§ GIVEN INFORMATION
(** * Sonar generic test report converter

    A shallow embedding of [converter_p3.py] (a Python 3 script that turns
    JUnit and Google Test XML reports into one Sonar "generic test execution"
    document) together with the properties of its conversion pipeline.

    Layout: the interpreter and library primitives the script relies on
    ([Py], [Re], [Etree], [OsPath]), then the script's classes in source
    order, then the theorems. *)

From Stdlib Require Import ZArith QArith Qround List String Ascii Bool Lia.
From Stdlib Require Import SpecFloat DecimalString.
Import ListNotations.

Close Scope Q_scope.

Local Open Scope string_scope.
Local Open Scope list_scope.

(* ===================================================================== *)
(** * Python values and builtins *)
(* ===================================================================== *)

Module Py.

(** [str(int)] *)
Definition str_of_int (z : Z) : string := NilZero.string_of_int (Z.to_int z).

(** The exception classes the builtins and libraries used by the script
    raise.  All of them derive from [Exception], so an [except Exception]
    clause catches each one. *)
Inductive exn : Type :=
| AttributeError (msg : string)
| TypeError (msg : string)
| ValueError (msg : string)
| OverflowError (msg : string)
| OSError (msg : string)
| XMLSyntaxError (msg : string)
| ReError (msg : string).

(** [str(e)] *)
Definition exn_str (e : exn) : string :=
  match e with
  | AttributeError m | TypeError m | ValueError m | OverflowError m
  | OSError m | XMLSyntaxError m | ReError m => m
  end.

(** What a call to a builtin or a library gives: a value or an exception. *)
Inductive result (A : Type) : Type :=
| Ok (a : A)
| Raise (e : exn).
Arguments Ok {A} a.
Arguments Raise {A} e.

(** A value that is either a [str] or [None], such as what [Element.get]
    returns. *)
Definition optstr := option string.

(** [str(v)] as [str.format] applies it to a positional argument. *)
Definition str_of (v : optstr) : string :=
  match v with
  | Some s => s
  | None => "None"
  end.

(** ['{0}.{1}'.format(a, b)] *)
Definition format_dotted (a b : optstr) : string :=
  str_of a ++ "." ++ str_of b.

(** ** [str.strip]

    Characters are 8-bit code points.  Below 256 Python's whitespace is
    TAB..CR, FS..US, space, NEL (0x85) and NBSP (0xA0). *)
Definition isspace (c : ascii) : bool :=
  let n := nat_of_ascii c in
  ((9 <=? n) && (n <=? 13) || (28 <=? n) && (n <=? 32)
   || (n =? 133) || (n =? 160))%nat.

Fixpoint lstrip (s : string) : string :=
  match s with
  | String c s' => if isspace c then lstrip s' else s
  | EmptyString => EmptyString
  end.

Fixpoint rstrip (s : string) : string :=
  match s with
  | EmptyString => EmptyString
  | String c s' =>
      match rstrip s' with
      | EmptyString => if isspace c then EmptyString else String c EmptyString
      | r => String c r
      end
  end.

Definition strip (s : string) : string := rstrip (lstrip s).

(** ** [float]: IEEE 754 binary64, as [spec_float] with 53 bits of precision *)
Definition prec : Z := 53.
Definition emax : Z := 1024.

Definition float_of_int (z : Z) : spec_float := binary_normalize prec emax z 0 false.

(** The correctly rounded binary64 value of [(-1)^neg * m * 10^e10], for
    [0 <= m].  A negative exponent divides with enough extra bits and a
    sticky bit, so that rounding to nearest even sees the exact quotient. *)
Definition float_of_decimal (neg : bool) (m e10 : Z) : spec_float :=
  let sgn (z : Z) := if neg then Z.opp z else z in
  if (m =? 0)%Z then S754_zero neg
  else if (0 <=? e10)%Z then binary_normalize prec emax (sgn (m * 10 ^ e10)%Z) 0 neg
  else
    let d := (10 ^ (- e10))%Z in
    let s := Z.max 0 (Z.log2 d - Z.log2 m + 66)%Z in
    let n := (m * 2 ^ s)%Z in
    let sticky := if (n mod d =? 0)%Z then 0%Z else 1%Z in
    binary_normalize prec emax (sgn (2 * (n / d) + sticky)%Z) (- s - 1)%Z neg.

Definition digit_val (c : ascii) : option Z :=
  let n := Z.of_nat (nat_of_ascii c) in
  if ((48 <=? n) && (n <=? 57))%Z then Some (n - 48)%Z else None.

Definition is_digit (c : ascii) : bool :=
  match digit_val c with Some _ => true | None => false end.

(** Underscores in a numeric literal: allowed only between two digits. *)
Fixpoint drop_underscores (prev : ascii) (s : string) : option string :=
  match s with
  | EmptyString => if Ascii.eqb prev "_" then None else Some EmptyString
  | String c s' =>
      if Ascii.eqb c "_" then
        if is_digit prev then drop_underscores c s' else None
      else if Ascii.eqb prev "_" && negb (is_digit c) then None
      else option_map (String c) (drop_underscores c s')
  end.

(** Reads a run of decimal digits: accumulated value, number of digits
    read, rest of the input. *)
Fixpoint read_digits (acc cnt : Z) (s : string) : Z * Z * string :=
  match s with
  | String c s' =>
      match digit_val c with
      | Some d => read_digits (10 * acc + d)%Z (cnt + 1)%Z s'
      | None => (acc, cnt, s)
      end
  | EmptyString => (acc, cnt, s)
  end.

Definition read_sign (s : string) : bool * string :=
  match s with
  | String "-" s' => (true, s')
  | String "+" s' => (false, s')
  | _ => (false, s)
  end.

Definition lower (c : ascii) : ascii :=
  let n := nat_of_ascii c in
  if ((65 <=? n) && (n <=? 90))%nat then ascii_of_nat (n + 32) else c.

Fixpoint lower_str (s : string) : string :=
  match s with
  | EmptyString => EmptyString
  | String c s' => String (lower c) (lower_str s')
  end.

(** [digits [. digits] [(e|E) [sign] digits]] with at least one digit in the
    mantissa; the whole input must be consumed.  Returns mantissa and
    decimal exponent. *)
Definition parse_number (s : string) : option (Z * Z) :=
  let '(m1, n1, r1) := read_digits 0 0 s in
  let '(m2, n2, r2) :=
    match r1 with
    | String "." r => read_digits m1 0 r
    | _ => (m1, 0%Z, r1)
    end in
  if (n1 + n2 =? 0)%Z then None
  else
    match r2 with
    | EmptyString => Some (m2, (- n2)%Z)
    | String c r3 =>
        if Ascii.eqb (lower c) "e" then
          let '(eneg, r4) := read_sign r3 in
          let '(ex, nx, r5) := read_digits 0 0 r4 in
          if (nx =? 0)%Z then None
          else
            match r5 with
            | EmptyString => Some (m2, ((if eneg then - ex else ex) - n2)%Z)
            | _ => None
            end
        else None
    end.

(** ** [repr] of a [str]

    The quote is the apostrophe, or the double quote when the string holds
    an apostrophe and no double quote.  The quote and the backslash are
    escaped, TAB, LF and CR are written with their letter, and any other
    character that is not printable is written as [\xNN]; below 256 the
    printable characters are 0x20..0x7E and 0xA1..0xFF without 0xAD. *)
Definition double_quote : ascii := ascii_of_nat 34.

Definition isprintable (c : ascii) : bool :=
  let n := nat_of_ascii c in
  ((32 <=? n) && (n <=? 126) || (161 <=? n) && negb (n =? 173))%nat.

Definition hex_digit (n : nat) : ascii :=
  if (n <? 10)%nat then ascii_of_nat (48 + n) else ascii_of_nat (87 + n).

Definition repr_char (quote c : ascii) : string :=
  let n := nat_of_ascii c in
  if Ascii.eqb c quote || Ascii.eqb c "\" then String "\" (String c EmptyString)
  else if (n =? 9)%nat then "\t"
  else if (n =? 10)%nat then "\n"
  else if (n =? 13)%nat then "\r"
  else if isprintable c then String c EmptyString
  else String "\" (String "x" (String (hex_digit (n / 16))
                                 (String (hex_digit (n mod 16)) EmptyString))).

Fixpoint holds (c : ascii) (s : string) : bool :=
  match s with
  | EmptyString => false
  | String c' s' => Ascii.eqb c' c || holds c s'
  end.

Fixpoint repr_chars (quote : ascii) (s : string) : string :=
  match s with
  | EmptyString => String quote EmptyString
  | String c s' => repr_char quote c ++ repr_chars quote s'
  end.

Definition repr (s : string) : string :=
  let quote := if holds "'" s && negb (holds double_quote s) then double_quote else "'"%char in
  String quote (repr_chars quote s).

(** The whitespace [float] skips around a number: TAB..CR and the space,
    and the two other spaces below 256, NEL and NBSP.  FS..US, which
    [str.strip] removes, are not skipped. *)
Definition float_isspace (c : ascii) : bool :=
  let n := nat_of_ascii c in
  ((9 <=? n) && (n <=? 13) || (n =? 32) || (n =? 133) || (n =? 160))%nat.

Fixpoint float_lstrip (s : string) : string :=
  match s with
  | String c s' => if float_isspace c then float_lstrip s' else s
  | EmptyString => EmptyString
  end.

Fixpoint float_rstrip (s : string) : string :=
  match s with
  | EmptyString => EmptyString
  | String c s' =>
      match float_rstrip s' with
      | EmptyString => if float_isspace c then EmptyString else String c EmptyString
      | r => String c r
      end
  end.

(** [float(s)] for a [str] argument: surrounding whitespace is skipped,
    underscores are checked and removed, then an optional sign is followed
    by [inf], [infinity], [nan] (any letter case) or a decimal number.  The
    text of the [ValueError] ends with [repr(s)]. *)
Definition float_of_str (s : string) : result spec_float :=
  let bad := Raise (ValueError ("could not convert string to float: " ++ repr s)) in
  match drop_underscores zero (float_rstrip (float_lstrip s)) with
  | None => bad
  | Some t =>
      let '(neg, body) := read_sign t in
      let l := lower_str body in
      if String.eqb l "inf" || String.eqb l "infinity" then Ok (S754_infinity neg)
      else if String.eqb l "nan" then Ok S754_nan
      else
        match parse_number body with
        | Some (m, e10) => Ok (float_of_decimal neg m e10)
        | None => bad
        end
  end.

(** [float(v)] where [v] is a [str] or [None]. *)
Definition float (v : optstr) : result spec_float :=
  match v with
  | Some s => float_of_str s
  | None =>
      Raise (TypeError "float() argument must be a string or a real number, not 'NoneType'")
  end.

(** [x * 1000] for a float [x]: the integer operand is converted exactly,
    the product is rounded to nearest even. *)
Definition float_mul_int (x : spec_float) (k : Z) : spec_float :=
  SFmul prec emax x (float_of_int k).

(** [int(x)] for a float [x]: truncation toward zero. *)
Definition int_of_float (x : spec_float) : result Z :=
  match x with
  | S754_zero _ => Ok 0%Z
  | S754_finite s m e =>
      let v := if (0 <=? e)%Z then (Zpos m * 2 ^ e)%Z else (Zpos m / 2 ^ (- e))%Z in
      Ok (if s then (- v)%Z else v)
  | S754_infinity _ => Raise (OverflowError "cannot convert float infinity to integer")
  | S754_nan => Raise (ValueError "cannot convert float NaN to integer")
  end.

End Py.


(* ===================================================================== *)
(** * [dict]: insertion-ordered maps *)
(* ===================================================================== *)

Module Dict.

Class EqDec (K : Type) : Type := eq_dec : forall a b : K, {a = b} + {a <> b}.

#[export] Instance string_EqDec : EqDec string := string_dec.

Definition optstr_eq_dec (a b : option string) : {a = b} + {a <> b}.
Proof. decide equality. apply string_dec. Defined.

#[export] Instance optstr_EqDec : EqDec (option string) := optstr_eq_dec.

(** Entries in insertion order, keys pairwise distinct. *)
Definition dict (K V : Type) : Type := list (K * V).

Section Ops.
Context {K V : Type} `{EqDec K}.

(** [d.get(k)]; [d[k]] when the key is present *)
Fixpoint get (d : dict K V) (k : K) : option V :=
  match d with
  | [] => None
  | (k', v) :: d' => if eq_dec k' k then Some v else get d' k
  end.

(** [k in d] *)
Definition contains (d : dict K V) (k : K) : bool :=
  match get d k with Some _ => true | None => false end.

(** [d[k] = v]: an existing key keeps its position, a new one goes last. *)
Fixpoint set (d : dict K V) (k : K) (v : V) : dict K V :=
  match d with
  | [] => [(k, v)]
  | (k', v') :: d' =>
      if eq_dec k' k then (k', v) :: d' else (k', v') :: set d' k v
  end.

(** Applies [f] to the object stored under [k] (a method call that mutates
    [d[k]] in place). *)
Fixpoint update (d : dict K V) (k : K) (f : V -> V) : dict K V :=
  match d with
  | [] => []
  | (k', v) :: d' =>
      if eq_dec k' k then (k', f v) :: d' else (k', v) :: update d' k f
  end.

---

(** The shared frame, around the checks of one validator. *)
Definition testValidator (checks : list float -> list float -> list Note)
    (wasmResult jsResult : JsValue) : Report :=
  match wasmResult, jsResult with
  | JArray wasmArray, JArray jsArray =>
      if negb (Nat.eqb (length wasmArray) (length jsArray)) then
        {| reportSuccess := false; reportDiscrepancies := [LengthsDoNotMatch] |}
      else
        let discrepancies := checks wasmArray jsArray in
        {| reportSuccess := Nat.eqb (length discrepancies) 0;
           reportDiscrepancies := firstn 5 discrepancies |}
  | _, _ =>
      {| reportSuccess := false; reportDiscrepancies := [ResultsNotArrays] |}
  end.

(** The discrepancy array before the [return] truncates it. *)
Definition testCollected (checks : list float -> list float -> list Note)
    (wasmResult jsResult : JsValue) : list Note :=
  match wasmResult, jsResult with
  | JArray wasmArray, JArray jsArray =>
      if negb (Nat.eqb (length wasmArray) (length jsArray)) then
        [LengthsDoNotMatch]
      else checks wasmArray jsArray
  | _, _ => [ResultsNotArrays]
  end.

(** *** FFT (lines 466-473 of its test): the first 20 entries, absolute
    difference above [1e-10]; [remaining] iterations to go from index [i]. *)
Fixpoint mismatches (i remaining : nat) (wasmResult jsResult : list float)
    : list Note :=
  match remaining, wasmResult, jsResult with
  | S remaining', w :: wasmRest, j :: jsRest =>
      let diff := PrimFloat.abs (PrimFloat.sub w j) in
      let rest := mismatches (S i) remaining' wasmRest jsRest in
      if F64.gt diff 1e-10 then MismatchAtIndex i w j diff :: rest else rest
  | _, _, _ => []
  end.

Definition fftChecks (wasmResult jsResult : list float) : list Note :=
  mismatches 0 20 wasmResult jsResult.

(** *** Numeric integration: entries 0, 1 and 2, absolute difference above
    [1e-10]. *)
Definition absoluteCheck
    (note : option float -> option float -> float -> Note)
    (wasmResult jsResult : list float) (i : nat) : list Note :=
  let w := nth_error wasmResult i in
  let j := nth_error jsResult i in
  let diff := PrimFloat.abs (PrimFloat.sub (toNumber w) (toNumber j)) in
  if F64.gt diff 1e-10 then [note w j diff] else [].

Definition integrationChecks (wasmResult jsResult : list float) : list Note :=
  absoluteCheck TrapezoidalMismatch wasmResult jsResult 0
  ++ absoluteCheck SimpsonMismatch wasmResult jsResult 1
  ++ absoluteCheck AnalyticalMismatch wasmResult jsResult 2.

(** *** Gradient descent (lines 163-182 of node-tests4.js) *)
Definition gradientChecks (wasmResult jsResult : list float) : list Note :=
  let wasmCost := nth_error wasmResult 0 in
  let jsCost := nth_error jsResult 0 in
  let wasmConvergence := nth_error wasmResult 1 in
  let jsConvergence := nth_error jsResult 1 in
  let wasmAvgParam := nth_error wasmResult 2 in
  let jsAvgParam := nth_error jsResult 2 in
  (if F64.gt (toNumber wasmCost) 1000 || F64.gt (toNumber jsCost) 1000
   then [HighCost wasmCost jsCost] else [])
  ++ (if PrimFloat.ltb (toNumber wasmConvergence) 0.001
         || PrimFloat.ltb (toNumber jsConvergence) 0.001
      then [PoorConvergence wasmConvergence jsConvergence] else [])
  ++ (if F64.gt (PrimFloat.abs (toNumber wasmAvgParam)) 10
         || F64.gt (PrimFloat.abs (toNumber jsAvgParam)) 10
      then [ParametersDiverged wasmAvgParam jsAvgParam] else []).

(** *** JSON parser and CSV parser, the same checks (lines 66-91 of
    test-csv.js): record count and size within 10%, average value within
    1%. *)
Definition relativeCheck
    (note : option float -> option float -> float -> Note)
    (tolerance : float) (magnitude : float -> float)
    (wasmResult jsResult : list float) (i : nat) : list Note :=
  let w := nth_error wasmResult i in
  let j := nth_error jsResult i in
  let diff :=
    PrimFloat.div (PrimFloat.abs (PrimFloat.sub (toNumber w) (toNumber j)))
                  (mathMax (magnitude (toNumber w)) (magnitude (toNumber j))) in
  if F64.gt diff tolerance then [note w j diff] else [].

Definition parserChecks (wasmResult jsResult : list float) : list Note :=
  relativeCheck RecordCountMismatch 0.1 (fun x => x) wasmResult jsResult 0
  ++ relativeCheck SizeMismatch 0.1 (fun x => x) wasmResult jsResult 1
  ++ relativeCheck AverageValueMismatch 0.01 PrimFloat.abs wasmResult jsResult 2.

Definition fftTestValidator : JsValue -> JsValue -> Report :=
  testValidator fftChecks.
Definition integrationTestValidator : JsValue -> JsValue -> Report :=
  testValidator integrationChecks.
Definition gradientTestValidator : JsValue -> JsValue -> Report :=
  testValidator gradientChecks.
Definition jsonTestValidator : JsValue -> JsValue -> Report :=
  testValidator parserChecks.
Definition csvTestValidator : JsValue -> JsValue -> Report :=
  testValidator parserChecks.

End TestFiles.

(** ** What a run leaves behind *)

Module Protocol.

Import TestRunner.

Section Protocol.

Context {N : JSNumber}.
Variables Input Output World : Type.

§ WHAT THE TASK ASKS
Isolate the lines above that contain the word "false" and copy them.

§ YOUR RESPONSE
Definition float_of_int (z : Z) : spec_float := binary_normalize prec emax z 0 false.
  match digit_val c with Some _ => true | None => false end.
  | String "+" s' => (false, s')
  | _ => (false, s)
  | EmptyString => false
  match get d k with Some _ => true | None => false end.
        {| reportSuccess := false; reportDiscrepancies := [LengthsDoNotMatch] |}
      {| reportSuccess := false; reportDiscrepancies := [ResultsNotArrays] |}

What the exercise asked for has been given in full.